The book took him years to write and he says he doubts he’d ever have finished had he not promised his wife, Jerry, shortly before she died in 2010, that he would do so.
He met Jerry, a “vivacious redhead,” shortly after she’d launched on her own Alaskan adventure, moving from California to Fairbanks where she worked at a radio station in the same building as the BLM.
They were married eight months after being introduced by an office “matchmaker” and she moved into his small cabin. Among her many attributes, Richard says, was her ability to cook a “mean moose stew.”
After Gretchen’s birth, she slept in a dresser drawer in the small cabin. But with his parents coming to visit and see their new granddaughter for the first time, Richard and Jerry knew it was time to leave the cabin and find a home with plumbing and electricity.
He was working for the Alaska Division of Lands in 1963 when Richard saw injustices over the sale of lands that rightfully belonged to impoverished natives. Speaking against those injustices cost him his job with the state, he says.
His Alaskan adventures did not end, however. He worked in real estate, flew his own plane and reveled in the expanses of Alaska with Jerry, Gretchen and their second daughter, Katrina.
In 1985, the real estate market in Alaska tanked and he and Jerry made the difficult decision to return to the Lower 48, moving to East Wenatchee, where Gretchen now lived. He has been here since.
In 2011 while still mourning the loss of his beloved wife, Richard returned to Alaska with Katrina for a visit. He kissed the runway after they landed.
He’s sold about 150 copies of his book at $30 apiece. Friends, family, fellow residents at Hearthstone and people he meets on the streets have been his main customers. He plans to sell the book through Amazon.com once they figure out how to do that.

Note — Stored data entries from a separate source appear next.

(** C6. A [regex_native_set] that succeeds with a value that has a pattern
    leaves in the item a copy of that value: a [struct Regex] at an
    address that was not live before the call, so not the caller's, whose
    matcher is a new [regex_t] compiled from the pattern text and whose
    pattern is the caller's text, in an allocation of its own. The two
    values share nothing: what the caller's value owns and the item's old
    value did not is as it was, and releasing the caller's value leaves
    every new object in place. *)
Theorem native_set_deep_copy v d o orig s err st :
  is_var (heap st) v = true ->
  is_regex (heap st) o = true ->
  regex_at (heap st) (Some o) = Some orig ->
  pattern orig <> NULL ->
  pattern_text (heap st) (Some o) = Some s ->
  exists res st',
    regex_native_set REGCOMP regerror (Some config_set) (Some v) (Some d) (Some o) err st
    = Some (res, st') /\
    (CSR_RESULT (fst res) = CSR_SUCCESS ->
     exists a m p,
       stored (heap st') v = Some a /\
       a <> o /\ heap st !! a = None /\
       regex_at (heap st') (Some a)
       = Some {| pattern := p; regex := Some m;
                 pat_not := negated (copy_flags orig) s |} /\
       regex orig <> Some m /\ heap st !! m = None /\
       heap st' !! m = Some (ORegexT (compiled (copy_flags orig) s)) /\
       NONULL (pattern_text (heap st') (Some a)) = s /\
       (s <> ""%string -> exists q,
          p = Some q /\ pattern orig <> Some q /\ heap st !! q = None /\
          heap st' !! q = Some (OStr s)) /\
       (forall i, owns (heap st) (Some o) i ->
                  ~ owns (heap st) (stored (heap st) v) i ->
                  heap st' !! i = heap st !! i) /\
       (forall i, heap st !! i = None ->
                  released (Some o) (heap st') !! i = heap st' !! i)).
Proof.
  intros W V Ro Np T.
  destruct (regex_native_set_run v d (Some o) err st W V) as (res & st' & E & O).
  exists res, st'. split; [exact E|]. intros Ok.
  destruct (native_set_copied _ _ _ _ _ _ _ _ _ W Ro Np T O Ok)
    as (_ & a & m & p & Hnew & ->).
  destruct (is_regex_live _ _ V) as (r & Eo & Hp & Hm).
  assert (r = orig) as -> by (unfold regex_at in Ro; rewrite Eo in Ro; congruence).
  pose proof Hnew as (Fa & Fm & Nam & Fp).
  exists a, m, p.
  split; [now apply installed_stored|].
  split; [intros ->; congruence|]. split; [exact Fa|].
  split; [now apply installed_regex_at|].
  split.
  { intros Q. rewrite Q in Hm. apply is_matcher_live in Hm as [? ?]. congruence. }
  split; [exact Fm|]. split; [now apply installed_matcher|].
  split; [now apply installed_pattern_text|].
  split.
  { intros Ns. destruct p as [q|]; [|now destruct Ns].
    destruct Fp as (Fq & _). exists q. split; [reflexivity|]. split.
    - intros Q. rewrite Q in Hp. apply is_str_live in Hp as [? ?]. congruence.
    - split; [exact Fq|]. now apply (installed_text_live _ _ _ _ (Some q)). }
  split.
  { intros i Oi Ni. destruct (owns_live _ _ _ V Oi) as (x & Ex & Nv).
    destruct (is_var_live _ _ W) as [Ev _].
    assert (v <> i) by (intros ->; rewrite Ev in Ex; injection Ex as <-; now eapply Nv).
    unfold installed. rewrite lookup_insert_ne by done.
    rewrite released_lookup.
    - rewrite Ex. now apply with_regex_old.
    - intros y Ey. unfold owns in Ni.
      destruct (stored (heap st) v) as [c|] eqn:Ec; [|discriminate].
      assert (Ec' : regex_at (heap st) (Some c) = Some y).
      { destruct (is_var_live _ _ W) as [_ R]. rewrite Ec in R.
        destruct (is_regex_live _ _ (R c eq_refl)) as (z & Ez & _).
        unfold regex_at in *. rewrite Ez.
        now rewrite (with_regex_old _ _ _ _ _ _ _ _ _ Hnew Ez) in Ey. }
      rewrite Ec' in Ni. tauto. }
  intros i Fi. apply released_lookup. intros y Ey.
  assert (Ey' : regex_at (heap st) (Some o) = Some y).
  { unfold regex_at in Ey |- *.
    destruct (installed v a m p s (negated (copy_flags orig) s)
                (compiled (copy_flags orig) s) (heap st) !! o) as [x|] eqn:Ex;
      [|discriminate].
    unfold installed in Ex.
    assert (v <> o).
    { intros ->. destruct (is_var_live _ _ W) as [Ev _]. congruence. }
    rewrite lookup_insert_ne in Ex by done. apply released_sub in Ex.
    rewrite Eo. rewrite (with_regex_old _ _ _ _ _ _ _ _ _ Hnew Eo) in Ex.
    injection Ex as <-. exact Ey. }
  rewrite Ro in Ey'. injection Ey' as <-.
  repeat split.
  - intros [= ->]. congruence.
  - intros Q. rewrite Q in Hp. apply is_str_live in Hp as [? ?]. congruence.
  - intros Q. rewrite Q in Hm. apply is_matcher_live in Hm as [? ?]. congruence.
Qed.

(** [regex_native_set] reads the validator of the definition and nothing
    else of it. *)
Lemma native_set_reads_validator_only cs var d d' value err :
  validator d' = validator d ->
  regex_native_set REGCOMP regerror cs var (Some d') value err
  = regex_native_set REGCOMP regerror cs var (Some d) value err.
Proof. intros E. unfold regex_native_set. now rewrite E. Qed.

Lemma copy_flags_case orig : Z.land (copy_flags orig) DT_REGEX_MATCH_CASE = 0.
Proof.
  unfold copy_flags. destruct (pat_not orig); [apply headers_facts|reflexivity].
Qed.

Lemma copy_flags_nosub orig : Z.land (copy_flags orig) DT_REGEX_NOSUB = 0.
Proof.
  unfold copy_flags. destruct (pat_not orig); [apply headers_facts|reflexivity].
Qed.

(** C9. A [regex_native_set] that succeeds with a value that has a pattern
    compiles the copy under the flags [DT_REGEX_ALLOW_NOT] or none, as the
    value is negated or not: the flags of the definition are not read (the
    call does the same for every definition with the same validator), so
    the copy is compiled without [REG_NOSUB] and with [REG_ICASE] whenever
    the text has no uppercase letter. A [regex_string_set] of the same
    text on an unset item of the same definition compiles under the flags
    of the definition: under [DT_REGEX_NOSUB], or under
    [DT_REGEX_MATCH_CASE] for a text without uppercase letters, the two
    are compiled with different flags. *)
Theorem native_set_ignores_definition_flags v d o orig s err st res st' :
  is_var (heap st) v = true ->
  is_regex (heap st) o = true ->
  regex_at (heap st) (Some o) = Some orig ->
  pattern orig <> NULL ->
  pattern_text (heap st) (Some o) = Some s ->
  regex_native_set REGCOMP regerror (Some config_set) (Some v) (Some d) (Some o) err st
  = Some (res, st') ->
  CSR_RESULT (fst res) = CSR_SUCCESS ->
  (forall d', validator d' = validator d ->
     regex_native_set REGCOMP regerror (Some config_set) (Some v) (Some d') (Some o) err st
     = Some (res, st')) /\
  matcher_at (heap st') (stored (heap st') v) = Some (compiled (copy_flags orig) s) /\
  copy_flags orig = (if pat_not orig then DT_REGEX_ALLOW_NOT else 0) /\
  Z.land (compiled_flags (copy_flags orig) s) REG_NOSUB = 0 /\
  (Z.land (compiled_flags (copy_flags orig) s) REG_ICASE <> 0 <->
   mutt_mb_is_lower s = true) /\
  (forall err0 st0 res0 st1,
     is_var (heap st0) v = true ->
     stored (heap st0) v = NULL ->
     s <> ""%string ->
     regex_string_set REGCOMP regerror (Some config_set) (Some v) (Some d) (Some s)
       err0 st0 = Some (res0, st1) ->
     CSR_RESULT (fst (fst res0)) = CSR_SUCCESS ->
     matcher_at (heap st1) (stored (heap st1) v) = Some (compiled (type d) s) /\
     (Z.land (type d) DT_REGEX_NOSUB <> 0 ->
      compiled_flags (type d) s <> compiled_flags (copy_flags orig) s) /\
     (Z.land (type d) DT_REGEX_MATCH_CASE <> 0 -> mutt_mb_is_lower s = true ->
      compiled_flags (type d) s <> compiled_flags (copy_flags orig) s)).
Proof.
  intros W V Ro Np T E Ok.
  destruct (regex_native_set_run v d (Some o) err st W V) as (res1 & st1 & E1 & O).
  rewrite E in E1. injection E1 as <- <-.
  destruct (native_set_copied _ _ _ _ _ _ _ _ _ W Ro Np T O Ok)
    as (_ & a & m & p & Hnew & Eh).
  assert (Nosub : Z.land (compiled_flags (copy_flags orig) s) REG_NOSUB = 0).
  { destruct (Z.eq_dec (Z.land (compiled_flags (copy_flags orig) s) REG_NOSUB) 0)
      as [Z|Z]; [exact Z|].
    apply compiled_flags_nosub in Z. now destruct (Z (copy_flags_nosub orig)). }
  assert (Icase : Z.land (compiled_flags (copy_flags orig) s) REG_ICASE <> 0 <->
                  mutt_mb_is_lower s = true).
  { rewrite compiled_flags_icase. pose proof (copy_flags_case orig). tauto. }
  split.
  { intros d' Ed. now rewrite (native_set_reads_validator_only _ _ d d'). }
  split.
  { rewrite Eh, (installed_stored (heap st) v a m p s). now apply installed_matcher_at. }
  split; [reflexivity|]. split; [exact Nosub|]. split; [exact Icase|].
  intros err0 st0 res0 st2 W0 U0 Ns E0 Ok0.
  destruct (regex_string_set_run v d (Some s) err0 st0 W0) as (res2 & st3 & E2 & O2).
  rewrite E0 in E2. injection E2 as <- <-.
  assert (M : forall r h1, parsed (Some s) (type d) err0 (heap st0) r h1 ->
    matcher_at (<[v := OVar r]> (released (stored (heap st0) v) h1))
      (stored (<[v := OVar r]> (released (stored (heap st0) v) h1)) v)
    = Some (compiled (type d) s)).
  { intros r h1 P.
    destruct (committed_var _ _ _ _ _ _ _ W0 P) as (_ & -> & T0 & T1).
    destruct r as [b|].
    - now destruct (T1 b eq_refl) as (_ & _ & -> & _).
    - destruct (T0 eq_refl) as [En _]. now destruct s. }
  split; [|split].
  - destruct O2 as [Sm|s' Ns' Es Ec|g r h1 Ns' P Eg Rj|g r h1 Ns' P Eg Ac|r h1 Ns' P Eg];
      cbn [fst heap] in *.
    + destruct Sm as (c & Sc & _). congruence.
    + now apply CSR_RESULT_invalid in Ok0.
    + now rewrite CSR_RESULT_rejected in Ok0.
    + now apply M.
    + now apply M.
  - intros Fn Q. apply (compiled_flags_nosub (type d) s) in Fn.
    rewrite Q in Fn. now destruct Fn.
  - intros Fc Low Q. apply Icase in Low. rewrite <- Q in Low.
    apply compiled_flags_icase in Low. now destruct Low as [Z _].
Qed.

(** X9. With a buffer for the diagnostic, a text that does not compile is
    refused: [CSR_ERR_INVALID], the diagnostic of the engine in the buffer,
    and the state as it was. *)
Lemma string_set_compile_failure v d value s b st :
  is_var (heap st) v = true ->
  nonempty value = Some s ->
  ~ same_text (heap st) v value ->
  compile_rc (type d) s <> 0 ->
  regex_string_set REGCOMP regerror (Some config_set) (Some v) (Some d) value (Some b) st
  = Some ((CSR_ERR_INVALID, Some d, Some (regerror (compile_rc (type d) s))), st).
Proof.
  intros W En Ns Rc.
  destruct (regex_string_set_run v d value (Some b) st W) as (res & st' & E & O).
  rewrite E.
  assert (F : create_fails (type d) s (Some b) = true).
  { unfold create_fails. apply Z.eqb_neq in Rc. now rewrite Rc. }
  assert (Pn : forall r h1, ~ parsed value (type d) (Some b) (heap st) r h1).
  { intros r h1 P. unfold parsed in P. rewrite En in P. destruct P as [P _]. congruence. }
  destruct O as [Sm|s' Ns' Es Ec|g r h1 Ns' P Eg Rj|g r h1 Ns' P Eg Ac|r h1 Ns' P Eg].
  - now destruct Ns.
  - rewrite En in Es. now injection Es as <-.
  - now destruct (Pn _ _ P).
  - now destruct (Pn _ _ P).
  - now destruct (Pn _ _ P).
Qed.


(** X12. Without storage [regex_string_set] records the text as the initial
    value of the definition, and [regex_string_get] reads it back from
    there. *)
Lemma string_set_get_initial_round_trip d x err st buf :
  (Z.land (type d) DT_INITIAL_SET <> 0 ->
   forall a, initial d = Some a -> is_Some (heap st !! a)) ->
  exists d' st' rc,
    regex_string_set REGCOMP regerror (Some config_set) NULL (Some d) x err st
    = Some ((CSR_SUCCESS, Some d', err), st') /\
    regex_string_get (Some config_set) NULL (Some d') buf st'
    = Some ((rc, mutt_buffer_addstr buf (NONULL x)), st') /\
    CSR_RESULT rc = CSR_SUCCESS.
Proof.
  intros L. unfold regex_string_set. fold (nonempty x).
  assert (F : exists st1,
    (if negb (Z.land (type d) DT_INITIAL_SET =? 0) then FREE (initial d) else mret tt)
      st = Some (tt, st1)).
  { destruct (Z.land (type d) DT_INITIAL_SET =? 0) eqn:E; simpl.
    - now exists st.
    - apply Z.eqb_neq in E. eexists. apply run_FREE_unlink. now apply L. }
  destruct F as (st1 & F). rewrite (run_bind _ _ _ _ _ F).
  destruct (nonempty x) as [s|] eqn:En.
  - assert (Ns : s <> ""%string) by (intros ->; now destruct x as [[|]|]).
    assert (Ex : NONULL x = s) by now rewrite <- NONULL_nonempty, En.
    set (q := fresh (dom (heap st1))).
    assert (D : mutt_str_strdup (Some s) st1
                = Some (Some q, set_heap (<[q := OStr s]> (heap st1)) st1)).
    { destruct s; [done|reflexivity]. }
    rewrite (run_bind _ _ _ _ _ D). do 3 eexists. split; [reflexivity|].
    unfold regex_string_get. cbn [initial].
    rewrite (run_bind _ _ _ (Some q) (set_heap (<[q := OStr s]> (heap st1)) st1))
      by reflexivity.
    erewrite run_bind; cycle 1.
    { apply run_load_str. simpl. now rewrite lookup_insert_eq. }
    cbn [text_at heap set_heap]. rewrite lookup_insert_eq, Ex.
    split; [reflexivity|]. apply CSR_RESULT_success.
  - assert (Ex : NONULL x = ""%string) by now rewrite <- NONULL_nonempty, En.
    rewrite (run_bind _ _ _ NULL st1) by reflexivity.
    do 3 eexists. split; [reflexivity|].
    unfold regex_string_get. cbn [initial].
    rewrite (run_bind _ _ _ NULL st1) by reflexivity.
    rewrite Ex, append_empty. split; [reflexivity|].
    rewrite CSR_RESULT_empty. apply CSR_RESULT_success.
Qed.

Meanwhile, he orders them 10 copies at a time, as needed. You can call him at 886-4642 if you’d like to buy a copy.
Mostly, the book has made him want to return to Alaska and build a new cabin that he’d live in until age 100. It would be nice to find a woman to go with him, he says with a smile.
“A person has to have a soul mate, someone to talk to,” he says. “But there’s not many women who want to go to Alaska. It doesn’t look that promising, really,” he acknowledges.
“You’re not 30 anymore, dad,” Gretchen reminds him.
He may not relive that Alaskan adventure but it certainly is on his mind.